What you will do: Count every line below that holds the word "TokenHolding", and give the number with no other words.

Provided information:
(** * qmempool: a quick queue based mempool (kernel/mm/qmempool.c)

    A shallow embedding of the pool controller of [qmempool.c] and a
    verification of its lifecycle and slow paths.  The C code mutates a
    [struct qmempool] through a pointer and talks to three kernel services:
    the slab cache behind [pool->kmem], the generic allocator
    ([kzalloc], [alloc_percpu]) and the ring queue library.  Here the pool is
    a record passed in and out of every function, and the kernel services
    live in a [kernel] state threaded by a small state-and-crash monad.
    [BUG_ON] and a NULL dereference end an execution ([Fatal]).

    Execution is sequential: the claims settled below are about one call
    running on one CPU.  Diagnostics ([pr_err], [pr_warn], [WARN_ON]) do not
    change any state the pool can observe and are left out. *)

From stdpp Require Import base numbers list.

Local Open Scope Z_scope.

(** ** Machine integers and pointers *)

(** An element handle ([void *]); [NULL] is the null pointer. *)
Abbreviation ptr := Z (only parsing).
Definition NULL : ptr := 0.

(** Conversion of a C [int] to [unsigned] (32 bit): what happens to the
    count argument of the ring queue's bulk operations. *)
Definition u32 (z : Z) : Z := z mod 2 ^ 32.

(** [#define POWEROF2(x) (((x) & ((x) - 1)) == 0)] on a [uint32_t]. *)
Definition POWEROF2 (x : Z) : bool := Z.land x (u32 (x - 1)) =? 0.

(** Modelled from the spec: the header include/linux/qmempool.h is not part
    of the sources.  It defines the two tuning constants; their values are
    the ones of the specification's concrete scenario ("16>=BULK(16),
    64>16x2"), which the comments of qmempool.c quote as well
    ("REFILL_MULTIPLIER(2) * BULK(16)", "dealloc 48 elems"). *)
Definition QMEMPOOL_BULK : Z := 16.
Definition QMEMPOOL_REFILL_MULTIPLIER : Z := 2.

(** ** The ring queue *)

Module Ring.

(** Modelled from the spec: include/linux/ring_queue.h is not part of the
    sources.  A ring queue is a FIFO of element handles with a
    power-of-two size of which one slot stays unused; bulk operations
    move all [n] elements or none.  The functions return the C result
    code: [0] on success, a negative errno otherwise. *)
Record ring_queue := mk_ring {
  rq_size  : Z;          (* number of slots *)
  rq_flags : Z;          (* RING_F_SP_ENQ | RING_F_SC_DEQ, or 0 *)
  rq_elems : list ptr    (* content, oldest first *)
}.

Definition RING_F_SP_ENQ : Z := 1.
Definition RING_F_SC_DEQ : Z := 2.
Definition ENOENT : Z := 2.
Definition ENOBUFS : Z := 105.

Definition ring_queue_count (r : ring_queue) : Z :=
  Z.of_nat (length (rq_elems r)).

Definition ring_queue_free_count (r : ring_queue) : Z :=
  rq_size r - 1 - ring_queue_count r.

Definition ring_queue_empty (r : ring_queue) : bool :=
  ring_queue_count r =? 0.

Definition with_elems (r : ring_queue) (l : list ptr) : ring_queue :=
  {| rq_size := rq_size r; rq_flags := rq_flags r; rq_elems := l |}.

(** Modelled from the spec: [enqueue_bulk(ring, elems[n]) -> Ok | Full],
    all or nothing.  [n] is the [unsigned] count, [tbl] the caller's
    array. *)
Definition enqueue_bulk (r : ring_queue) (tbl : list ptr) (n : Z)
  : Z * ring_queue :=
  if n <=? ring_queue_free_count r
  then (0, with_elems r (rq_elems r ++ take (Z.to_nat n) tbl))
  else (- ENOBUFS, r).

(** Modelled from the spec: [dequeue_bulk(ring, out[n]) -> Ok | Empty],
    all or nothing.  The result carries the caller's array, whose first
    [n] slots are overwritten on success. *)
Definition dequeue_bulk (r : ring_queue) (tbl : list ptr) (n : Z)
  : Z * ring_queue * list ptr :=
  if n <=? ring_queue_count r
  then (0, with_elems r (drop (Z.to_nat n) (rq_elems r)),
        take (Z.to_nat n) (rq_elems r) ++ drop (Z.to_nat n) tbl)
  else (- ENOENT, r, tbl).
(** X22. The holdings of an analysis are the wallet's holdings, each with
    its percentage filled in, ordered by value with the largest first;
    [topHolding] is the first of them, so no holding is worth more, and it
    is [null] exactly for an empty wallet; [tokenCount] is their number.
    (The analysis exists unless the chain is an inherited name and the
    wallet has a holding.) *)
Theorem portfolio_holdings_ordered (now walletAddress chain : string)
    (holdings : list TokenHolding) :
  holdings = [] \/ inheritedKey (Text.toLowerCase chain) = false ->
  exists a,
    analyzePortfolio now walletAddress chain holdings = Return a /\
    Permutation (map (fun h => withPercentage h 0) (pa_holdings a))
                (map (fun h => withPercentage h 0) holdings) /\
    Sorted (fun x y => h_valueUsd y <= h_valueUsd x) (pa_holdings a) /\
    pa_tokenCount a = length holdings /\
    (pa_topHolding a = None <-> holdings = []) /\
    (forall t, pa_topHolding a = Some t ->
       In t (pa_holdings a) /\
       forall h, In h (pa_holdings a) -> h_valueUsd h <= h_valueUsd t).
Proof.
  intros Hret.
  destruct (analyzePortfolio_returns now walletAddress chain holdings Hret)
    as [a Ha].
  exists a. split; [exact Ha|].
  destruct (analysis_holdings _ _ _ _ _ Ha) as [Hp Hs].
  destruct (analyzePortfolio_returned _ _ _ _ _ Ha)
    as (_ & _ & _ & _ & Eh & Ec & Etop & _).
  cbv zeta in Eh, Ec, Etop. rewrite <- Eh in Ec, Etop. clear Eh.
  assert (Hlen : length (pa_holdings a) = length holdings)
    by (rewrite (Permutation_length Hp); apply length_map).
  split; [|split; [exact Hs|split; [congruence|split]]].
  - eapply perm_trans; [apply Permutation_map, Hp|].
    rewrite map_map. apply Permutation_refl.
  - rewrite Etop. unfold Arr.get. cbn [Z.ltb Z.compare Z.to_nat nth_error].
    destruct (pa_holdings a) as [|t rest]; destruct holdings as [|h0 hs];
      cbn [length] in Hlen; try discriminate Hlen;
      split; intros H; try reflexivity; discriminate H.
  - intros t Ht. rewrite Etop in Ht.
    unfold Arr.get in Ht. cbn [Z.ltb Z.compare Z.to_nat nth_error] in Ht.
    destruct (pa_holdings a) as [|t' rest]; [discriminate Ht|].
    injection Ht as ->. split; [now left|].
    apply Sorted_StronglySorted in Hs;
      [|intros x y z Hxy Hyz; eapply Qle_trans; eauto].
    inversion Hs as [|? ? _ Hall]; subst.
    intros h [<-|Hh]; [apply Qle_refl|].
    rewrite Forall_forall in Hall. now apply Hall.
Qed.

Lemma portfolio_holdings_ordered_witness :
  (Wallet.holdings = [] \/ inheritedKey (Text.toLowerCase "Base") = false) /\
  exists a,
    analyzePortfolio "2026-01-01T00:00:00.000Z" Wallet.address "Base"
                     Wallet.holdings = Return a /\
    pa_tokenCount a = 3%nat.
Proof.
  assert (Wallet.holdings = [] \/ inheritedKey (Text.toLowerCase "Base") = false)
    as H by (right; reflexivity).
  split; [exact H|].
  destruct (portfolio_holdings_ordered
              "2026-01-01T00:00:00.000Z" Wallet.address "Base"
              Wallet.holdings H) as (a & Ha & _ & _ & Ec & _).
  exists a. now split.
Defined.

(** X23. The diversification score always lies between 0 and 100, and a
    wallet whose total value is not positive, an empty one in particular,
    scores 100.  (The analysis exists unless the chain is an inherited
    name and the wallet has a holding.) *)
Theorem diversification_score_range (now walletAddress chain : string)
    (holdings : list TokenHolding) :
  holdings = [] \/ inheritedKey (Text.toLowerCase chain) = false ->
  exists a,
    analyzePortfolio now walletAddress chain holdings = Return a /\
    0 <= pa_diversificationScore a <= 100 /\
    (pa_totalValueUsd a <= 0 -> pa_diversificationScore a == 100) /\
    (holdings = [] ->
     pa_totalValueUsd a = 0 /\ pa_diversificationScore a = 100).
Proof.
  intros Hret.
  destruct (analyzePortfolio_returns now walletAddress chain holdings Hret)
    as [a Ha].
  exists a. split; [exact Ha|].
  pose proof (analysis_score _ _ _ _ _ Ha) as Es.
  destruct (analyzePortfolio_returned _ _ _ _ _ Ha)
    as (_ & _ & _ & Et & _ & _ & _ & Ed).
  cbv zeta in Et, Ed. split; [rewrite Ed; apply Math_min_max_range|]. split.
  - rewrite Et. intros Hle. rewrite Es.
    eapply Qeq_trans; [apply Math_min_max_comp with (y := 100)|reflexivity].
    rewrite total_zero_in; [reflexivity|].
    intros h _.
    rewrite (proj2 (Qlt_bool_false_iff 0 (valueOf holdings)) Hle). ring.
  - intros ->. rewrite Et, Ed. split; reflexivity.
Qed.

Lemma diversification_score_range_witness :
  (@nil TokenHolding = [] \/
   inheritedKey (Text.toLowerCase "constructor") = false) /\
  exists a,
    analyzePortfolio "2026-01-01T00:00:00.000Z" Wallet.address "constructor"
                     [] = Return a /\
    pa_diversificationScore a = 100.
Proof.
  assert (@nil TokenHolding = [] \/
          inheritedKey (Text.toLowerCase "constructor") = false)
    as H by (left; reflexivity).
  split; [exact H|].
  destruct (diversification_score_range
              "2026-01-01T00:00:00.000Z" Wallet.address "constructor" [] H)
    as (a & Ha & _ & _ & He).
  exists a. split; [exact Ha | now apply He].
Defined.

(** X24. A wallet whose whole value sits in one holding scores 0, however
    many holdings without value come with it. *)
Theorem concentrated_wallet_scores_zero (now walletAddress chain : string)
    (before after : list TokenHolding) (h : TokenHolding) :
  inheritedKey (Text.toLowerCase chain) = false ->
  0 < h_valueUsd h ->
  (forall x, In x (before ++ after) -> h_valueUsd x == 0) ->
  exists a,
    analyzePortfolio now walletAddress chain (before ++ h :: after)
    = Return a /\
    pa_totalValueUsd a == h_valueUsd h /\
    pa_diversificationScore a == 0.
Proof.
  intros Hchain Hpos Hzero.
  destruct (analyzePortfolio_returns now walletAddress chain
              (before ++ h :: after) (or_intror Hchain)) as [a Ha].
  exists a. split; [exact Ha|].
  pose proof (analysis_score _ _ _ _ _ Ha) as Es.
  destruct (analyzePortfolio_returned _ _ _ _ _ Ha)
    as (_ & _ & _ & Et & _).
  cbv zeta in Et.
  assert (valueOf (before ++ h :: after) == h_valueUsd h) as Ev.
  { rewrite valueOf_total, map_app, total_app. cbn [map Spec.total].
    rewrite !total_zero_in; [ring| |];
      intros x Hx; apply Hzero, in_or_app; [now right | now left]. }
  split; [now rewrite Et|].
  rewrite Es.
  assert (0 < valueOf (before ++ h :: after)) as Hv by (now rewrite Ev).
  rewrite (proj2 (Qlt_bool_iff 0 _) Hv).
  eapply Qeq_trans; [apply Math_min_max_comp with (y := 0)|reflexivity].
  rewrite map_app, total_app. cbn [map Spec.total].
  rewrite !total_zero_in.
  - rewrite Ev. field. lra.
  - intros x Hx. rewrite (Hzero x) by (apply in_or_app; now right).
    field. lra.
  - intros x Hx. rewrite (Hzero x) by (apply in_or_app; now left).
    field. lra.
Qed.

Your solution: 5